When we could come together to film—all safely following COVID protocols—it was just pure joy to be in the same room with my colleagues again: being playful and making something innovative together.
Other than Tapestry’s Sketch Opera Singers, I was fortunate to be a part of quite a few digital performances over the last while: two recitals, one at the University of British Columbia (UBC) to an empty Chan Centre (quite a luxury!), and another for Vancouver Bach Choirs’ Behind the Keys with pianist Leslie Dala.
I was also a soloist with Vancouver Opera singing Wagner’s Wesendonck Lieder and was also a performer for Festival of the Sound’s opera gala. And I was in the livestream world premiere of the Azrieli Music Prize winner Yotam Haber’s composition Estro Poetico Armonico III, which I also recorded last summer and released on Analekta this past fall.
Photo: Dahlia Katz
As pandemic restrictions are changing and lifting, how do you feel about returning to the live concert hall? What are you most excited about with regards to performing for in-real-life crowds?
There is nothing quite like the energy exchange between performer and audience, so I am most excited about that returning as restrictions are lifted. I’ve now done three performances for in-person audiences in the last few weeks, and it has been quite emotional each time.
You recently joined the University of British Columbia, as assistant professor of voice and opera. How has that experience been?
It was an interesting time to start a new job, that is for sure! The UBC School of Music has been very welcoming, and I have wonderful, talented, enthusiastic students that gave me great focus through the challenging transition. The position is a real honour and I’m thrilled to be there, although I miss my friends, colleagues and students from the University of Toronto very much.
What music have you been listening to and enjoying lately? Baroque or otherwise!
I tend to be listening to music that I am working on, so currently it is Gluck’s Orfeo ed Euridice. But now that Halloween is over, my daughter has decided it is all Christmas music all the time, so that is what we are listening to at home. The Charlie Brown Christmas album is one of her favourites, and who can fault her?Vince Guaraldi is fabulous!
Besides our forthcoming concert, where else can audiences catch you performing next?
I will be performing the role of Euridice with Vancouver Opera in Orfeo ed Euridice, December 4 to 5, 2021 in Vancouver.
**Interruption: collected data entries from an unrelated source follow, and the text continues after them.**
(** A block of up to 1024 frames is played, and it is the next packet of the
    reference. *)
Lemma out_write_ok lanes ans junk d oid iid h r o p block n avail ts :
  hal_inv oid iid d h r -> outs d !! oid = Some o -> pcm_open_loop PCM_OPEN_RETRIES 0 (oa_opens ans) = Some p ->
  oa_write ans = 0 -> oa_time ans = Some (avail, ts) -> oa_buffer_size ans = 4096 -> 0 <= avail <= 4096 -> clock_ok ts ->
  0 <= ai_timestamp_usec junk < 18446744073709551616 -> (2 <= lanes <= 4)%nat ->
  length block = (4 * n)%nat -> (1 <= n <= 1024)%nat -> Forall is_byte block ->
  zlen (signal h) + 4 * Z.of_nat n < 9223372036854775808 -> zlen (signal h) - r + 4 * Z.of_nat n <= 16384 ->
  (unbegun (lens h) r < 4)%nat ->
  let played := played_block (so_speaker_eq o) block in
  exists d' info o', out_write lanes ans junk d oid block = Ret (d', played, Some played, zlen block)
    /\ hal_inv oid iid d' (h ++ [(info, played)]) r /\ outs d' !! oid = Some o' /\ so_timestamp o' = ai_timestamp info
    /\ so_frames_written o' = u32 (so_frames_written o + Z.of_nat n)
    /\ (so_speaker_eq o = None -> so_speaker_eq o' = None)
    /\ forall rest, played_block (so_speaker_eq o) (block ++ rest) = played ++ played_block (so_speaker_eq o') rest.
Proof.
  intros Hinv Ho Hopen Hw Ht Hbs Hav Hts Hjunk Hlanes Hl Hn Hb Hsmall Hroom Hroom2 played.
  destruct (hi_out _ _ _ _ _ Hinv) as (o1 & Ho1 & Hfmt & Hchan & _ & _). assert (o1 = o) as -> by congruence.
  unfold out_write. rewrite (get_out_ok _ _ _ Ho). cbn [mbind outcome_bind].
  rewrite out_frame_size by done. cbn [Z.eqb]. replace (zlen block / 4) with (Z.of_nat n) by (rewrite Hl; Z.to_euclidean_division_equations; lia).
  destruct (out_wake_ok (oa_opens ans) d oid iid h r o p Hinv Ho Hopen) as (d1 & o2 & -> & Hinv1 & Ho2 & Hst & Heq & Hfr).
  cbn [mbind outcome_bind Z.eqb negb]. rewrite (get_out_ok _ _ _ Ho2). cbn [mbind outcome_bind].
  destruct Hinv1 as [(a & Ha & Hcfg & Hq & Hs & Hrun) (o3 & Ho3 & Hfmt2 & Hchan2 & Hrate & Heqok) Hin Hbytes Hwake Htimes Hcount].
  assert (o3 = o2) as -> by congruence.
  assert (exists eq', match so_speaker_eq o2 with
                      | None => Ret (None, block)
                      | Some eq => '(eq, buffer) ← filter_in_place lanes eq block (Z.of_nat n); Ret (Some eq, buffer)
                      end = Ret (eq', played) /\ eq_ok eq' /\ (so_speaker_eq o = None -> eq' = None)
                      /\ forall rest, played_block (so_speaker_eq o) (block ++ rest) = played ++ played_block eq' rest) as (eq' & -> & Heq' & Hdry & Hcut).
  { unfold played. rewrite <- Heq. destruct (so_speaker_eq o2) as [fir|]; [|by eexists].
    destruct Heqok as [Hok Hch]. destruct (filter_in_place_ok lanes fir block n) as (fir' & -> & Hok' & Hch' & Hcut); [done|done|lia|done|done|].
    eexists. split; [done|]. split; [done|]. done. }
  cbn [mbind outcome_bind]. pose proof (length_played (so_speaker_eq o) block n Hl) as Hlp. fold played in Hlp.
  rewrite load_ret by lia. rewrite drop_0, take_ge by lia. cbn [mbind outcome_bind]. rewrite Hw. cbn [Z.eqb].
  rewrite Ht, Hbs, Hrate. destruct (playback_time 4096 avail ts junk Hav ltac:(lia) ltac:(apply Hts)) as (ts' & -> & Hns & Hd).
  cbn [mbind outcome_bind ai_timestamp ai_timestamp_usec ai_available set_out adev_aec]. rewrite Ha. cbn [deref mbind outcome_bind].
  rewrite u64_small by lia. set (info := MkInfo ts' (ai_timestamp_usec junk) avail (Z.of_nat n * 4)).
  assert (1 <= tv_sec ts' < 1000000002) as Hsec by (unfold time_ns in Hd; destruct Hts; lia).
  destruct (write_queue_inv (16384, 160) h r (aec_q a) info played Hq) as (q' & -> & Hq').
  { split; [|cbn; lia]. unfold info_ok, info. cbn. lia. }
  1-3: cbn; lia.
  cbn [mbind outcome_bind]. eexists _, info, _. split; [done|].
  cbn [set_aec set_out outs]. rewrite lookup_insert_eq. split; [|split; [done|]]; [|by rewrite Hfr].
  split; cbn [adev_aec set_aec set_out outs ins].
  - eexists. split; [done|]. rewrite lookup_insert_eq. rewrite Ho2 in Hrun. split_and!; [|done|done|done].
    destruct Hcfg as [C1 C2 C3 C4 C5 C6 C7]. by split.
  - eexists. rewrite lookup_insert_eq. split; [done|]. by split_and!.
  - done.
  - rewrite signal_app. apply Forall_app_2; [done|]. unfold signal. cbn. rewrite app_nil_r. by apply played_byte.
  - intros _. eexists. by rewrite lookup_insert_eq.
  - apply Forall_app_2; [done|]. constructor; [|constructor]. cbn. lia.
  - unfold lens. rewrite fmap_app. cbn [fmap list_fmap]. pose proof (unbegun_snoc (lens h) (zlen played) r). unfold lens in *. cbn [snd] in *. lia.
Qed.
After that, I am appearing with the COC in Bluebeard’s Castle (digital performance, release date to be determined). I’ll be a soloist with the Vancouver Symphony as well as Vancouver Bach Choirs in the spring. And in May 2022, I will be premiering in Nicole Lizée’s new opera R.U.R. A Torrent of Light for Tapestry Opera.
Hungarian-Canadian mezzo-soprano Krisztina Szabó is highly sought after in both North America and Europe as an artist of supreme musicianship and stagecraft, and has become known for her promotion and performance of contemporary Canadian works. Among her many laudatory reviews, Opera Canada declared her to be an “exceptional talent” after her performance of the title role of Dido in Purcell’s Dido and Aeneas, and after a performance with Tapestry Opera, the music blog, Schmopera wrote that “her instrument is one-of-a-kind and she has cemented herself as a darling of Canadian experimental music and opera…her sensibility and sensitivity to the material is truly inspiring”. In her hometown of Toronto, Canada, she has been nominated twice for a Dora Award for Outstanding Female Performance.